Currently, all three stages of the lithium supply chain— resource extraction and initial processing (upstream), intermediate processing (midstream) and battery production (downstream)—lack geographic diversity, which puts the supply of this critical material at risk for geopolitical disruption. Chief among the issues is the fact that some 80 percent of all midstream lithium processing currently happens in China. Even if additional domestic sources of lithium can be brought into production, those upstream resources would still likely have to travel to China for midstream processing, at least in the short term, before they could become batteries.
The Players
Rod Eggert, Viola Vestal Coulter Chair of Mineral Economics at Mines, is the deputy director of the Critical Materials Institute, a multi-institutional, multidisciplinary consortium and Energy Innovation Hub of the U.S.
Department of Energy focused on innovation to assure supply chains for materials critical to clean-energy technologies.
“To meet the deployment targets for electric vehicles, we are going to need a lot more lithium. The long-term issue is, will the market be able to respond quickly enough to develop new supply chains at prices that we’re willing to pay?”
Eggert said. “Some are concerned about the risks of physical unavailability, but perhaps more important is the affordability of the battery material.”
“Ideally, we’d like the lithium supplies to be sufficient in a quantity sense. We’d like them to be affordable, and we’d like them to be secure so they’re not vulnerable to disruptions like we’ve seen over the past couple of years,” he said.
“There’s tension between minimizing costs today and making sure your supplies are secure. Security requires diversity in supply—if you’re a battery manufacturer or electric vehicle manufacturer, security of supply comes from having options for sources. But sometimes having options costs more money than relying on a single source.”
The Solutions
Mines researchers affiliated with the Critical Materials Institute are tackling the lithium-ion battery challenge, as well as other critical material challenges, in a variety of ways.
Eggert’s work focuses on economic analysis—including how to explain battery material substitutions from an economic perspective—and long-term lithium availability. One of his current projects aims to create an alternative decision framework that monetizes the environmental impact of different sources of lithium.

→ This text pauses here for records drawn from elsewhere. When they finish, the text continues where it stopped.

(* ===== verification/SynFile.v ===== *)
(** * Declarations and files

    Models the declarations of [src/crates/fors-syntax/src/parser.rs], [file] and
    the entry points [parse_tokens], [parse_file] and [parse].  [FUEL] is the depth
    of recursion, twice [MAX_DEPTH] and two. *)

From Stdlib Require Import Strings.Byte.
From S2P Require Import Prelude SynTree SynBuilder Token Lexer SynCursor SynParse.
Local Open Scope nat_scope.

Definition FUEL : nat := 2 * MAX_DEPTH + 2.

Section file.
Context `{Input}.

Definition type_f : PS unit := do_ (production FUEL) (PType false).
Definition block_f : PS unit := do_ (production FUEL) PBlock.
Definition expr_f (ns : bool) : PS unit := do_ (production FUEL) (PExpr ns).
Definition attribute_f : PS unit := attribute.

(** ** Members *)

Fixpoint bounds_loop (fuel : nat) : PS unit :=
  If opt Plus Then
    match fuel with O => out_of_fuel | S fuel => type_f;; bounds_loop fuel end.
Definition bounds : PS unit := type_f;; bounds_loop loop_fuel.

Definition contract : PS unit := in_node Kind.Contract (bump;; expr_f true).

Definition field : PS unit :=
  in_node Kind.Field
    (opt KwPub;;
     expect_ Ident "expected field name";;
     expect_ Colon "expected ':' and the field's type";;
     type_f).

Definition evariant : PS unit :=
  in_node Kind.EVariant
    (expect_ Ident "expected variant name";;
     If at_ LParen Then delimited LParen RParen (Some "expected at least one payload type") type_f
     Else If at_ LBrace Then delimited LBrace RBrace (Some "expected at least one field") field).

(** ** Generics *)

Definition bound_stop (k : TokenKind) : bool :=
  match k with Comma | RBracket | LBrace | Semi => true | _ => false end.
Definition equality_bound : PS unit :=
  err_here PDiag.UnexpectedToken
    (String.append "associated-type equality bounds do not exist; constrain with " (quoted ":"));;
  in_node Kind.Error (skip_to loop_fuel bound_stop 0).

Definition gconstraint : PS unit :=
  in_node Kind.GConstraint
    (bump;;
     bump;;
     If expect Ident "expected an associated type name after '.'" Then
       If at_ Eq Then equality_bound
       Else If expect Colon "expected ':' and the bounds of the constraint entry" Then bounds).
Definition gparam : PS unit :=
  If at_ Ident &&& nth_is 1 Dot Then gconstraint
  Else
    in_node Kind.GParam
      (expect_ Ident "expected generic parameter name";;
       If opt Colon Then (If is_word "brand" Then bump Else bounds)
       Else If at_ Eq Then equality_bound).
Definition generics : PS unit :=
  in_node Kind.Generics (delimited LBracket RBracket (Some "expected a generic parameter") gparam).

(** ** Signatures *)

Definition RECEIVER_SHORTHAND_MSG : string :=
  String.append "only a parameter named "
    (String.append (quoted "self") ", in a trait or impl body, may omit its type annotation").

Definition param : PS unit :=
  in_node Kind.Param
    (convention;;
     If at_ Ident &&& notM (nth_is 1 Colon) Then
       (in_member_body ← gets pa_in_member_body;
        If mret (bool_decide (0 < in_member_body)) &&& is_word "self" Then bump
        Else (expected RECEIVER_SHORTHAND_MSG;; bump))
     Else
       (expect_ Ident "expected parameter name";;
        expect_ Colon "expected ':' and the parameter's type";;
        type_f)).

Fixpoint contracts_loop (fuel : nat) : PS unit :=
  If is_word "pre" ||| is_word "post" ||| is_word "invariant" Then
    match fuel with O => out_of_fuel | S fuel => contract;; contracts_loop fuel end.
Definition fn_sig : PS unit :=
  in_node Kind.FnSig
    (bump;;
     expect_ Ident "expected function name";;
     If at_ LBracket Then generics;;
     in_node Kind.Params (delimited LParen RParen None param);;
     If opt Arrow Then do_ (production FUEL) (PType true);;
     raises (production FUEL);;
     contracts_loop loop_fuel).

(** ** Structs *)

Fixpoint invariants_loop (fuel : nat) : PS unit :=
  If is_word "invariant" Then
    match fuel with O => out_of_fuel | S fuel => contract;; invariants_loop fuel end.
Definition struct_decl : PS unit :=
  bump;;
  expect_ Ident "expected struct name";;
  If at_ LBracket Then generics;;
  modify (with_struct_header true);;
  invariants_loop loop_fuel;;
  modify (with_struct_header false);;
  delimited LBrace RBrace None field.

(** ** Bodies of traits and impls *)

Definition assoc_stop (k : TokenKind) : bool :=
  match k with Semi | RBrace | KwFn | KwType | KwPub | At => true | _ => false end.
Definition skip_assoc_item : PS unit :=
  open_node ← skip_open loop_fuel assoc_stop 0 false;
  when open_node finish_node;;
  opt Semi;;
  mret tt.

Definition assoc_type_item (impl_body : bool) : PS unit :=
  set_current_kind (if impl_body then Kind.AssocTypeDef else Kind.AssocTypeDecl);;
  bump;;
  If expect Ident "expected associated type name" Then
    ((if impl_body then
        If at_ Eq Then (bump;; type_f)
        Else If at_ Semi ||| at_ Colon Then
          expected (String.append "an impl defines " (quoted "type A = T;"))
        Else expected "expected '=' and the associated type's definition"
      else
        If at_ Eq Then
          err_here PDiag.UnexpectedToken
            (String.append "a trait declares "
               (String.append (quoted "type A;") " - the definition belongs in an impl"))
        Else If opt Colon Then bounds);;
     If opt Semi Then mret tt Else (expected "expected ';'";; skip_assoc_item))
  Else skip_assoc_item.

Fixpoint attributes_loop (fuel : nat) : PS unit :=
  If at_ At Then
    match fuel with O => out_of_fuel | S fuel => attribute_f;; attributes_loop fuel end.

Definition member (impl_body : bool) : PS unit :=
  before ← gets pa_p;
  in_node (if impl_body then Kind.FnDecl else Kind.TraitItem)
    (attributes_loop loop_fuel;;
     when impl_body (opt KwPub;; mret tt);;
     If at_ KwFn Then
       (fn_sig;;
        If mret impl_body ||| notM (opt Semi) Then block_f)
     Else If at_ KwType Then
       (p ← gets pa_p;
        when (negb (bool_decide (p = before)))
          (err_here PDiag.UnexpectedToken "an associated-type item takes no attribute and no 'pub'");;
        assoc_type_item impl_body)
     Else
       (expected "expected 'fn' or 'type'";;
        set_current_kind Kind.Error;;
        p ← gets pa_p;
        If mret (bool_decide (p = before)) &&& notM (at_ Eof) Then bump)).

Fixpoint body_loop (fuel : nat) (impl_body : bool) : PS unit :=
  If at_ RBrace ||| at_ Eof ||| at_body_overrun Then mret tt Else
    match fuel with O => out_of_fuel | S fuel => member impl_body;; body_loop fuel impl_body end.

Definition item_body (impl_body : bool) : PS unit :=
  '(os, oe) ← cur_range;
  If expect LBrace "expected '{'" Then
    (n ← gets pa_in_member_body;
     modify (with_member_body (n + 1));;
     body_loop loop_fuel impl_body;;
     n ← gets pa_in_member_body;
     match n with O => lift Panic | S n => modify (with_member_body n) end;;
     close os oe RBrace).

(** ** Declarations *)

Fixpoint skip_to_decl (fuel : nat) : PS unit :=
  If at_ Eof ||| at_decl_sync ||| at_ At Then mret tt Else
    match fuel with O => out_of_fuel | S fuel => bump;; skip_to_decl fuel end.

Definition extern_decl : PS unit :=
  bump;;
  expect_ Str "expected ABI string after 'extern'";;
  If at_ KwFn Then fn_sig Else expected "expected 'fn' after the ABI string";;
  expect_semi.
Definition enum_decl : PS unit :=
  bump;;
  expect_ Ident "expected enum name";;
  If at_ LBracket Then generics;;
  delimited LBrace RBrace (Some "expected at least one enum variant") evariant.
Definition trait_decl : PS unit :=
  bump;;
  expect_ Ident "expected trait name";;
  If at_ LBracket Then generics;;
  item_body false.
Definition impl_decl : PS unit :=
  bump;;
  If at_ LBracket Then generics;;
  type_f;;
  If opt KwFor Then type_f;;
  item_body true.
Definition const_decl : PS unit :=
  bump;;
  expect_ Ident "expected const name";;
  expect_ Colon "expected ':' and the const's type";;
  type_f;;
  expect_ Eq "expected '=' and the const's value";;
  expr_f false;;
  expect_semi.

(** The last arm of the [match] of [decl]. *)
Definition not_a_decl (before : nat) : PS unit :=
  k ← cur;
  err_here PDiag.UnexpectedToken
    match k with
    | KwUse | KwModule => "'module' and 'use' must precede all declarations"
    | _ => "expected a declaration"
    end;;
  p ← gets pa_p;
  when (bool_decide (p = before)) bump;;
  skip_to_decl loop_fuel.

Definition type_alias : PS unit :=
  err_here PDiag.UnexpectedToken
    (String.append "type aliases do not exist; "
       (String.append (quoted "type") " is legal only inside a trait or impl body"));;
  bump;;
  skip_assoc_item.

Definition decl_body (before : nat) : PS Kind.NodeKind :=
  k ← cur;
  match k with
  | KwFn => fn_sig;; block_f;; mret Kind.FnDecl
  | KwExtern => extern_decl;; mret Kind.ExternFnDecl
  | KwStruct => struct_decl;; mret Kind.StructDecl
  | KwEnum => enum_decl;; mret Kind.EnumDecl
  | KwTrait => trait_decl;; mret Kind.TraitDecl
  | KwImpl => impl_decl;; mret Kind.ImplDecl
  | KwConst => const_decl;; mret Kind.ConstDecl
  | KwType => type_alias;; mret Kind.Error
  | Ident =>
      If nth_is 1 KwStruct &&& is_word "soa" Then (bump;; struct_decl;; mret Kind.StructDecl)
      Else (not_a_decl before;; mret Kind.Error)
  | _ => not_a_decl before;; mret Kind.Error
  end.

Definition decl : PS unit :=
  before ← gets pa_p;
  start_node Kind.Error;;
  attributes_loop loop_fuel;;
  opt KwPub;;
  kind ← decl_body before;
  set_current_kind kind;;
  finish_node.

(** ** The file *)

Definition use_item : PS unit :=
  in_node Kind.UseItem
    (path Kind.Path;;
     If opt KwAs Then expect_ Ident "expected an identifier after 'as'").
Fixpoint use_items (fuel : nat) : PS unit :=
  If opt Comma Then
    match fuel with O => out_of_fuel | S fuel => use_item;; use_items fuel end.
Definition use_decl : PS unit :=
  in_node Kind.UseDecl (opt KwPub;; bump;; use_item;; use_items loop_fuel;; expect_semi).

Definition needs_path : PS unit := If at_ KwAsm Then in_node Kind.Path bump Else path Kind.Path.
Definition input_path : PS unit :=
  k ← cur;
  match k with
  | Str | MultilineStr => literal;; mret tt
  | _ => expected "expected a string"
  end.

Definition module_hdr : PS unit := in_node Kind.ModuleHdr (bump;; path Kind.Path;; expect_semi).
Definition contracts_clause : PS unit :=
  in_node Kind.ContractsClause
    (bump;; expect_ Colon "expected ':' after 'contracts'";; dot_lit;; expect_semi).
Definition needs_clause : PS unit :=
  in_node Kind.NeedsClause (bump;; delimited LBrace RBrace None needs_path;; expect_semi).
Definition inputs_clause : PS unit :=
  in_node Kind.InputsClause (bump;; delimited LBrace RBrace None input_path;; expect_semi).

Fixpoint uses_loop (fuel : nat) : PS unit :=
  If at_ KwUse ||| (at_ KwPub &&& nth_is 1 KwUse) Then
    match fuel with O => out_of_fuel | S fuel => use_decl;; uses_loop fuel end.
Fixpoint decls_loop (fuel : nat) : PS unit :=
  If at_ Eof Then mret tt Else
    match fuel with O => out_of_fuel | S fuel => decl;; decls_loop fuel end.

Definition file : PS unit :=
  in_node Kind.File
    (If at_ KwModule Then module_hdr;;
     If is_word "contracts" Then contracts_clause;;
     If is_word "needs" Then needs_clause;;
     If is_word "inputs" Then inputs_clause;;
     uses_loop loop_fuel;;
     decls_loop loop_fuel;;
     bump_any).
End file.

(** ** Entry points *)

Definition lex_message (code : DiagCode) : string :=
  match code with
  | UnterminatedBlockComment => "unterminated block comment"
  | UnterminatedString => "unterminated string literal"
  | BadEscape => "invalid escape in string literal"
  | BadSuffix => "invalid literal suffix"
  | BadRangeDots => "'..' is not an operator; expected '..<' or '..='"
  | StrayByte => "character is not part of any token"
  | FileTooLarge => "source file too large"
  | InvalidUtf8 => "source is not valid UTF-8"
  end.

Definition lex_diag (d : Diagnostic) : PDiag.Diagnostic :=
  PDiag.new (d_start d) (Z.max (d_end d) (Z.min (d_start d + 1) (2 ^ 32 - 1))) PDiag.LexError
    (lex_message (d_code d)).

(** The indices of the tokens the grammar sees, from index [i]. *)
Fixpoint significant_from (i : nat) (ks : list TokenKind) : list nat :=
  match ks with
  | [] => []
  | k :: ks =>
      if negb (is_trivia k) && negb (token_kind_eqb k Error) then i :: significant_from (S i) ks
      else significant_from (S i) ks
  end.

(** [diags.sort_by_key(|d| d.start)], a stable sort. *)
Fixpoint insert_diag (d : PDiag.Diagnostic) (ds : list PDiag.Diagnostic) : list PDiag.Diagnostic :=
  match ds with
  | [] => [d]
  | d' :: ds => if (PDiag.start d <=? PDiag.start d')%Z then d :: d' :: ds else d' :: insert_diag d ds
  end.
Definition sort_diags (ds : list PDiag.Diagnostic) : list PDiag.Diagnostic := foldr insert_diag [] ds.

Definition new_parser : Parser := MkParser 0 Builder.new [] USIZE_MAX 0 false false 0.

Definition parse_tokens (toks : Tokens) (lex_diags : list Diagnostic) (src : list byte) :
    res (Tree * list PDiag.Diagnostic) :=
  let sg := significant_from 0 (Lexer.kinds toks) in
  let diags := lex_diag <$> lex_diags in
  ends_in_eof ← match last sg with
                | Some i => k ← get_ix (Lexer.kinds toks !! i); Done (token_kind_eqb k Eof)
                | None => Done false
                end;
  if negb (ends_in_eof : bool) then
    b ← Builder.bump_raw (wrap 32 (Z.of_nat (tok_len toks))) (Builder.start_node Kind.File Builder.new);
    b ← Builder.finish_node b;
    tree ← Builder.finish b;
    Done (tree, diags)
  else
    '(_, p) ← file (H := Build_Input toks src sg) new_parser;
    tree ← Builder.finish (pa_b p);
    let all := diags ++ pa_diags p in
    Done (tree, match diags with [] => all | _ => sort_diags all end).

Record Parse : Type := MkParse { ps_tokens : Tokens; ps_tree : Tree; ps_diags : list PDiag.Diagnostic }.

Definition parse_file (src : list byte) : res Parse :=
  '(tokens, lex_diags) ← lex src;
  '(tree, diags) ← parse_tokens tokens lex_diags src;
  Done (MkParse tokens tree diags).

Definition parse (src : list byte) : res (Tree * list PDiag.Diagnostic) :=
  p ← parse_file src; Done (ps_tree p, ps_diags p).

Example parse_fn :
  parse (bytes_of "fn f(let x: i32) -> i32 { x + 1 }") =
  Done (MkTree [Kind.File; Kind.FnDecl; Kind.FnSig; Kind.Params; Kind.Param; Kind.TypeApp; Kind.TypeApp;
                Kind.Block; Kind.AddExpr; Kind.NameExpr; Kind.Literal]
          [0; 0; 0; 3; 4; 8; 13; 15; 17; 17; 21]%Z [26; 25; 15; 8; 6; 2; 2; 10; 6; 2; 2]%Z
          [11; 10; 5; 3; 2; 1; 1; 4; 3; 1; 1]%Z, []).
Proof. vm_compute. reflexivity. Qed.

“The engineering community is very good at quantifying environmental impacts in physical terms—what are the emissions to water or the emissions into the air or the land use requirements for different types of production. But each of those impacts has a different unit of account, which can make comparisons difficult,” Eggert said.
Monetization has the potential to help inform decision making in both the private sector and in government. In the private sector, companies are primarily focused on commercial costs, but what has come to be termed ESG (environmental, social and governance) considerations are also very important in making a commercial investment decision.”